Starting with the line that contains "let tha := arp_tha a in" and stopping after the line that contains "(** The request", return each line below exactly as written, with no others.

• _Source material_
====================

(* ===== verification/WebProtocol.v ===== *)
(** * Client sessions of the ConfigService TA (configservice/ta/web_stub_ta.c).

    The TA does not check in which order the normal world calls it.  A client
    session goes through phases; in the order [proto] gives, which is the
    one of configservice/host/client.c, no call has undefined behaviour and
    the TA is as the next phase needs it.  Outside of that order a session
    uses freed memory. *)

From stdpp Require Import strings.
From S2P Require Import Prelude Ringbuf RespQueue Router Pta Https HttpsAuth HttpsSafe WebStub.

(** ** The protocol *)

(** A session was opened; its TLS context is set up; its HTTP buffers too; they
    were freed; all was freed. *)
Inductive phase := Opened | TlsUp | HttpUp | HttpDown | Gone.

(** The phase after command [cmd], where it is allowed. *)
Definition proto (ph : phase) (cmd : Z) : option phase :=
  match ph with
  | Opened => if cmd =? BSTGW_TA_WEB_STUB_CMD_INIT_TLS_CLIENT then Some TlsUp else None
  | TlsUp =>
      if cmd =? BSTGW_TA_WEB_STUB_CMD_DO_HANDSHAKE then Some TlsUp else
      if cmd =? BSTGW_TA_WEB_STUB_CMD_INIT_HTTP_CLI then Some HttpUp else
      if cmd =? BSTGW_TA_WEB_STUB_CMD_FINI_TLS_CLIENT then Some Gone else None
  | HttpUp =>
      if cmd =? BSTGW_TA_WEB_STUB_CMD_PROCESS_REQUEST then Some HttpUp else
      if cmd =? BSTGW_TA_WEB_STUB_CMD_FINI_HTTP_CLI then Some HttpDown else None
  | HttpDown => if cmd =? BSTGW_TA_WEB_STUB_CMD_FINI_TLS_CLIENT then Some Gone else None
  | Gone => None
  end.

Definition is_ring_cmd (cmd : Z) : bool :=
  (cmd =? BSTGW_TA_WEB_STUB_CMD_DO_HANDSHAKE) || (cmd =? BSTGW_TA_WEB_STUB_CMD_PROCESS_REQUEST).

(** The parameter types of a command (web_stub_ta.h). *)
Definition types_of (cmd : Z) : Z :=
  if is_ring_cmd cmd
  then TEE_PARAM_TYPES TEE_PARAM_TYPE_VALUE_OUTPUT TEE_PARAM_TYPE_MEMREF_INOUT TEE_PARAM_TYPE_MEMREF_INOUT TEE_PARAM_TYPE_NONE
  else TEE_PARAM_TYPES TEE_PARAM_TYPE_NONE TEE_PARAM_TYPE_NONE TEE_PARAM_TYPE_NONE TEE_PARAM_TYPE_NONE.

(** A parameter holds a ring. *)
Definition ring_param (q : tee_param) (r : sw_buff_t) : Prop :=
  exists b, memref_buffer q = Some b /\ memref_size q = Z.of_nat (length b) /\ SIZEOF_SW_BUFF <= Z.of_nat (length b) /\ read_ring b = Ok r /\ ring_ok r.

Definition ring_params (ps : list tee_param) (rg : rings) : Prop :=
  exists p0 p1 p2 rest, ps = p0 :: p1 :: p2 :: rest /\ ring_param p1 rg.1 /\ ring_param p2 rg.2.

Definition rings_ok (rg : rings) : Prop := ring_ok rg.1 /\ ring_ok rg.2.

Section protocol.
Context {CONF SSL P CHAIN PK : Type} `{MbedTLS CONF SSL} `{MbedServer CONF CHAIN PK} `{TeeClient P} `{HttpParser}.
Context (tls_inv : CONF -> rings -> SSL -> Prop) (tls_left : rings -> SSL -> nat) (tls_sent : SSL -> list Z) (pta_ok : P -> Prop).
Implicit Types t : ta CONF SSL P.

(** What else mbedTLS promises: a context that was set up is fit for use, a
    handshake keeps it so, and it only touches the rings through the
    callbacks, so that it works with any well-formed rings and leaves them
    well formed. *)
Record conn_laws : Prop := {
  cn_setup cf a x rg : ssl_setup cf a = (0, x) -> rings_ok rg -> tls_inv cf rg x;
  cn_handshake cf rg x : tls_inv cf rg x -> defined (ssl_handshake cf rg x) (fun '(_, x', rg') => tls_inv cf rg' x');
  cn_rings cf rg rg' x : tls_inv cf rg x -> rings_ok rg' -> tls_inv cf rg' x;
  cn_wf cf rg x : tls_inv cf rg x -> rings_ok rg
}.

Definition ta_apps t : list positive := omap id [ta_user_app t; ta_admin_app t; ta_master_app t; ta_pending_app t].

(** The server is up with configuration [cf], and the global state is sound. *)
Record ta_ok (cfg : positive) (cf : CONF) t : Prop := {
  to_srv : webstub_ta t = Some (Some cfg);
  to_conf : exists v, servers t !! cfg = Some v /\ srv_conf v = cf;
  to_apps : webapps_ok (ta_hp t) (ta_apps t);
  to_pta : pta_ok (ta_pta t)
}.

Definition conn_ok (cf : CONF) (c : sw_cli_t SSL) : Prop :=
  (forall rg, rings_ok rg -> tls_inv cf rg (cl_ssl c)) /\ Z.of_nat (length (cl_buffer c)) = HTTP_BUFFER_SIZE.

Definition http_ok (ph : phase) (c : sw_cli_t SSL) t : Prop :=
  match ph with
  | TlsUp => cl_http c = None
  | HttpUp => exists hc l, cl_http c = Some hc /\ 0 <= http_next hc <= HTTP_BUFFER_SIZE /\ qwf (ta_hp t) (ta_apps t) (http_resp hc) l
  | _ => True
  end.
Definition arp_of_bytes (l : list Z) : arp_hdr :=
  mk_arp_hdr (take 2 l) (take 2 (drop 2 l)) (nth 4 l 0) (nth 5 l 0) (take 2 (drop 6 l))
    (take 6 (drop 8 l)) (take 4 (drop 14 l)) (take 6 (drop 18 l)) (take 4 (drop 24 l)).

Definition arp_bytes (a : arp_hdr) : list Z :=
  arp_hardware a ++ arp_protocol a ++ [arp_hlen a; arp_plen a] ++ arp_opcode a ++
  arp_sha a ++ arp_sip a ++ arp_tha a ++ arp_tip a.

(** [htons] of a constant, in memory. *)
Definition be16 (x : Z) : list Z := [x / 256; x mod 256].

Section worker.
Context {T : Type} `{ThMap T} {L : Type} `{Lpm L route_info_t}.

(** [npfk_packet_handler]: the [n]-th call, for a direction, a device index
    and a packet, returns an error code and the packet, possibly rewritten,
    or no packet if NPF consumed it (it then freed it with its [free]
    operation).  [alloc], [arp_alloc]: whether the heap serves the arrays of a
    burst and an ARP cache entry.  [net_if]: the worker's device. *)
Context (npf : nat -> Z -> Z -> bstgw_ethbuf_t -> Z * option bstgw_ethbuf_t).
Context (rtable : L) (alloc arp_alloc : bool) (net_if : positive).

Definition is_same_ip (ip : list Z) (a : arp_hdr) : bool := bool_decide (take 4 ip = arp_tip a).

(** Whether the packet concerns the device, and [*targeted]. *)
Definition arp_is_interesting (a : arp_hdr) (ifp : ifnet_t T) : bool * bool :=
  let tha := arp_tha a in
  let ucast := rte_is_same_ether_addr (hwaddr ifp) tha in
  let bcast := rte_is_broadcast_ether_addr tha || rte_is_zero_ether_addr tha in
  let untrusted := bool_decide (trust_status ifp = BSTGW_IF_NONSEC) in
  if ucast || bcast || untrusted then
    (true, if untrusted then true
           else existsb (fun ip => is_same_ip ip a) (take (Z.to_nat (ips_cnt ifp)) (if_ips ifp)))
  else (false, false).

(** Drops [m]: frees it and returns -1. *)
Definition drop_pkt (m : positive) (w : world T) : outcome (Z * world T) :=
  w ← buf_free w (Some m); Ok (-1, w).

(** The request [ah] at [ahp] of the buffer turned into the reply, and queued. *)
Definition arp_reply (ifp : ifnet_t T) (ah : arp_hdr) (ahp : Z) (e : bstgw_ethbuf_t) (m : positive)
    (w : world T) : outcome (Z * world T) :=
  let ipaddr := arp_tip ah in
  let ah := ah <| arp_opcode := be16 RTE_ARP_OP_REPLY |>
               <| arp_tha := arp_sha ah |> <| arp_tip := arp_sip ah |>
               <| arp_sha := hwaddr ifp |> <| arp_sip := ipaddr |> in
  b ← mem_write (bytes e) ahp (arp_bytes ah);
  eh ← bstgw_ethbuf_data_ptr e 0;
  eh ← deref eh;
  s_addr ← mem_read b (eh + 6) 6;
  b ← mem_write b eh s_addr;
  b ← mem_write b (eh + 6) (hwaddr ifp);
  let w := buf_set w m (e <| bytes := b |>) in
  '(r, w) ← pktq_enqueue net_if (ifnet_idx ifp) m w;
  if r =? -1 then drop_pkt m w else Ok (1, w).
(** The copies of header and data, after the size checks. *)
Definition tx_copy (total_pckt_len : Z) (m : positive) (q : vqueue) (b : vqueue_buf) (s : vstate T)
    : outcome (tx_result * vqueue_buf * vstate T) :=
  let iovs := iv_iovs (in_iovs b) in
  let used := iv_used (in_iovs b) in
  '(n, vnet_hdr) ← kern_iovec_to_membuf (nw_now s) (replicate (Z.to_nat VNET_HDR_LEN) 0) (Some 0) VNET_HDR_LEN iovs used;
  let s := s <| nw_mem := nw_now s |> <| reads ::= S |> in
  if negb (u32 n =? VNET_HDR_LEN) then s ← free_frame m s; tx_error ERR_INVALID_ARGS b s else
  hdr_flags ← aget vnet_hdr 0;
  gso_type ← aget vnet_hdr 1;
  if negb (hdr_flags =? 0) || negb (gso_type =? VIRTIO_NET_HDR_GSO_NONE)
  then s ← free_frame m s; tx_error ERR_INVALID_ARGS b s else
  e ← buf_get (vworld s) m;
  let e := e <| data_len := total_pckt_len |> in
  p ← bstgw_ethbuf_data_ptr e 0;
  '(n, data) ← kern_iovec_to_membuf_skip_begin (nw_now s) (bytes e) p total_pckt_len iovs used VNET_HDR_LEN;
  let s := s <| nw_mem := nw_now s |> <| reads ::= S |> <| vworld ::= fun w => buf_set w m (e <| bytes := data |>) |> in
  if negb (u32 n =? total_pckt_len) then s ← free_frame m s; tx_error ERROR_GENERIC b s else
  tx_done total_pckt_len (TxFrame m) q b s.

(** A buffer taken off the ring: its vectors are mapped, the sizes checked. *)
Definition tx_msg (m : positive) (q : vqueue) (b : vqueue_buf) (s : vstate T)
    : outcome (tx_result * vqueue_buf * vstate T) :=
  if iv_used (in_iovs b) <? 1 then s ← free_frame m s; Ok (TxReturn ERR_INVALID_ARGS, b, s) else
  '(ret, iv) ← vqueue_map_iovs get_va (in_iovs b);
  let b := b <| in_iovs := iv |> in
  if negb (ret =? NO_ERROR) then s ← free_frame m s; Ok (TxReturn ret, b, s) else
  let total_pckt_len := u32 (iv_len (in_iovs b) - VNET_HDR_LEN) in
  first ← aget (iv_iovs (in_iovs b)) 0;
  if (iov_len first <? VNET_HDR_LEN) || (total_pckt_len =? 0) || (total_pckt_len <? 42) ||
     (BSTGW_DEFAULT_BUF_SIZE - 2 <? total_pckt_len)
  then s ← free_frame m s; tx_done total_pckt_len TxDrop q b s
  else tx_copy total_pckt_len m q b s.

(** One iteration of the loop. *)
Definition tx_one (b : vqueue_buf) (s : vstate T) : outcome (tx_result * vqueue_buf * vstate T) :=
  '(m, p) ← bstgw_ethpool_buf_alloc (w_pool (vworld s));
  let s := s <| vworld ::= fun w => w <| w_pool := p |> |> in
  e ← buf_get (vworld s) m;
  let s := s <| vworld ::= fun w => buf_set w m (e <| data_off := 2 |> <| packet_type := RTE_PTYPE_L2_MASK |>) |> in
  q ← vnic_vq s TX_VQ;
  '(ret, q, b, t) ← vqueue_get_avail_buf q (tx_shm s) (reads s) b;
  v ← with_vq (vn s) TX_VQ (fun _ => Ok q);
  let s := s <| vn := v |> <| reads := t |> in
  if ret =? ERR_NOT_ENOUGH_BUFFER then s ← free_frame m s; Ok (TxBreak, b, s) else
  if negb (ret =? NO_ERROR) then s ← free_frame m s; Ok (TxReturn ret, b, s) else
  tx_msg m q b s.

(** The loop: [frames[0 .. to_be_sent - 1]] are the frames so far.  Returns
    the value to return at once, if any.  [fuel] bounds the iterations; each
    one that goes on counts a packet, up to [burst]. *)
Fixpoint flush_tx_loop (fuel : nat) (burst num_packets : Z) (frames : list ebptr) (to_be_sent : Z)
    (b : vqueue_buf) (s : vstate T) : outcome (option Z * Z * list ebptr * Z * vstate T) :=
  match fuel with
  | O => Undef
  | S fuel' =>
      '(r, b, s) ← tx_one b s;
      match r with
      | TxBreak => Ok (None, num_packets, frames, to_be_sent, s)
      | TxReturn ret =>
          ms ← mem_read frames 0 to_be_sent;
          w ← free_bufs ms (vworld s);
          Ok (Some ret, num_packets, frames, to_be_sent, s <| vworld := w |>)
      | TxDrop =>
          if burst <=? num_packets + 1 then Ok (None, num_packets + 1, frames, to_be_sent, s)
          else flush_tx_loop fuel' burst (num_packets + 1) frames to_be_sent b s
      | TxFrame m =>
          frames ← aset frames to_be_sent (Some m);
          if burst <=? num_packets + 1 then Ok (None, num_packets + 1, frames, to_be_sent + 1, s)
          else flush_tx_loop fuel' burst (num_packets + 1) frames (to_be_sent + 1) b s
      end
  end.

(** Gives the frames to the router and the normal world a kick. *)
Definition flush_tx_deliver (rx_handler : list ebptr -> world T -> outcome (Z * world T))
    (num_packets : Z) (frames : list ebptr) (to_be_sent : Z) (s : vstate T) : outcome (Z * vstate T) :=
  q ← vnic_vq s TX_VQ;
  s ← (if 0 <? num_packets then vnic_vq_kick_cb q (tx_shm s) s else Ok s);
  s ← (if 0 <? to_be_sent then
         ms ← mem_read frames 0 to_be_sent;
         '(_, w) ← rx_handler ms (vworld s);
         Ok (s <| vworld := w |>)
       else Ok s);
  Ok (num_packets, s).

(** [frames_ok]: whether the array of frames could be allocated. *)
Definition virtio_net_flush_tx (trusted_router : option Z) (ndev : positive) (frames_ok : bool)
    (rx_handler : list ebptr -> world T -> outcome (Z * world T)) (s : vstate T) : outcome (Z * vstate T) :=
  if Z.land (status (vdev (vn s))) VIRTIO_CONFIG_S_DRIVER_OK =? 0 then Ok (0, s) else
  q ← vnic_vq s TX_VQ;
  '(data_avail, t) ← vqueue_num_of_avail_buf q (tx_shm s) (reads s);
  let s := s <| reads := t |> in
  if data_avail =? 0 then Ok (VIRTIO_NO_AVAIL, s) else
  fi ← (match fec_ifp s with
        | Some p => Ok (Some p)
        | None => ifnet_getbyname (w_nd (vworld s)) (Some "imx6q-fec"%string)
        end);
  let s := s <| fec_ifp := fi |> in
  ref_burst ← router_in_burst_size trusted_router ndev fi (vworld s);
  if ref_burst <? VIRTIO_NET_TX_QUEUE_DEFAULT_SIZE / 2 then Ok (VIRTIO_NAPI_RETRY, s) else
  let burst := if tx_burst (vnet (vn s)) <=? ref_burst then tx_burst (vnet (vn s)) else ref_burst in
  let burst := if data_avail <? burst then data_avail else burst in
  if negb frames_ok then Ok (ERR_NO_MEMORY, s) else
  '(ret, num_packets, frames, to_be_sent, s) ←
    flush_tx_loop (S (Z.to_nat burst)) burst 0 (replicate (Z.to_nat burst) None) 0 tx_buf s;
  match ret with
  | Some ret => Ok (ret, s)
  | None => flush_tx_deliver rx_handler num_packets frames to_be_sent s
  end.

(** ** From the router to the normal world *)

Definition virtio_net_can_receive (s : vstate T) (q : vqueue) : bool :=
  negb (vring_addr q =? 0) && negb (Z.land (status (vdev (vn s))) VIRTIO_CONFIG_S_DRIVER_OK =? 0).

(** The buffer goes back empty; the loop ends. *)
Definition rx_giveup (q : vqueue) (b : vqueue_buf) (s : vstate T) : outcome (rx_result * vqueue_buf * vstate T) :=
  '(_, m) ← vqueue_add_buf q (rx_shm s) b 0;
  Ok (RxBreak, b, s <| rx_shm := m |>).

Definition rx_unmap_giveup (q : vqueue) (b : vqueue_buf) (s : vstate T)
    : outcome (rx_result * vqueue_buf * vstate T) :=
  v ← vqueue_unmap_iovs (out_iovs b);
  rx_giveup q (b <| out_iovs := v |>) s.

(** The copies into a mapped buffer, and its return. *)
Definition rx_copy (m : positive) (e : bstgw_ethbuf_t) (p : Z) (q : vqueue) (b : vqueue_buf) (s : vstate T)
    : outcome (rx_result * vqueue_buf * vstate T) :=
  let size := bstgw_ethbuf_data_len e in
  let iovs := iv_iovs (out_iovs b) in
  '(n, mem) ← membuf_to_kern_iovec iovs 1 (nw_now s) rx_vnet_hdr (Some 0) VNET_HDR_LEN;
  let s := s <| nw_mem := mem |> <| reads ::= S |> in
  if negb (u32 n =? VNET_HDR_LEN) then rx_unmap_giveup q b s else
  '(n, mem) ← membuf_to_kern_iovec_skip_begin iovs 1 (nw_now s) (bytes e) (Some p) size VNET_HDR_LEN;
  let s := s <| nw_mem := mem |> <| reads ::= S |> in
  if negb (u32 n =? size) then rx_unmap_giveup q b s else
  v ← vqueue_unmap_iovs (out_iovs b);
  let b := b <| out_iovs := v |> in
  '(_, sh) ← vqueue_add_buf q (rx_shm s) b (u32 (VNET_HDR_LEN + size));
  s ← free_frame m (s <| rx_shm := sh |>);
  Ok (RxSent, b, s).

====================

• _Answer for the task_
  let tha := arp_tha a in
  let ucast := rte_is_same_ether_addr (hwaddr ifp) tha in
  let bcast := rte_is_broadcast_ether_addr tha || rte_is_zero_ether_addr tha in
  let untrusted := bool_decide (trust_status ifp = BSTGW_IF_NONSEC) in
  if ucast || bcast || untrusted then
    (true, if untrusted then true
           else existsb (fun ip => is_same_ip ip a) (take (Z.to_nat (ips_cnt ifp)) (if_ips ifp)))
  else (false, false).

(** Drops [m]: frees it and returns -1. *)
Definition drop_pkt (m : positive) (w : world T) : outcome (Z * world T) :=
  w ← buf_free w (Some m); Ok (-1, w).

(** The request [ah] at [ahp] of the buffer turned into the reply, and queued. *)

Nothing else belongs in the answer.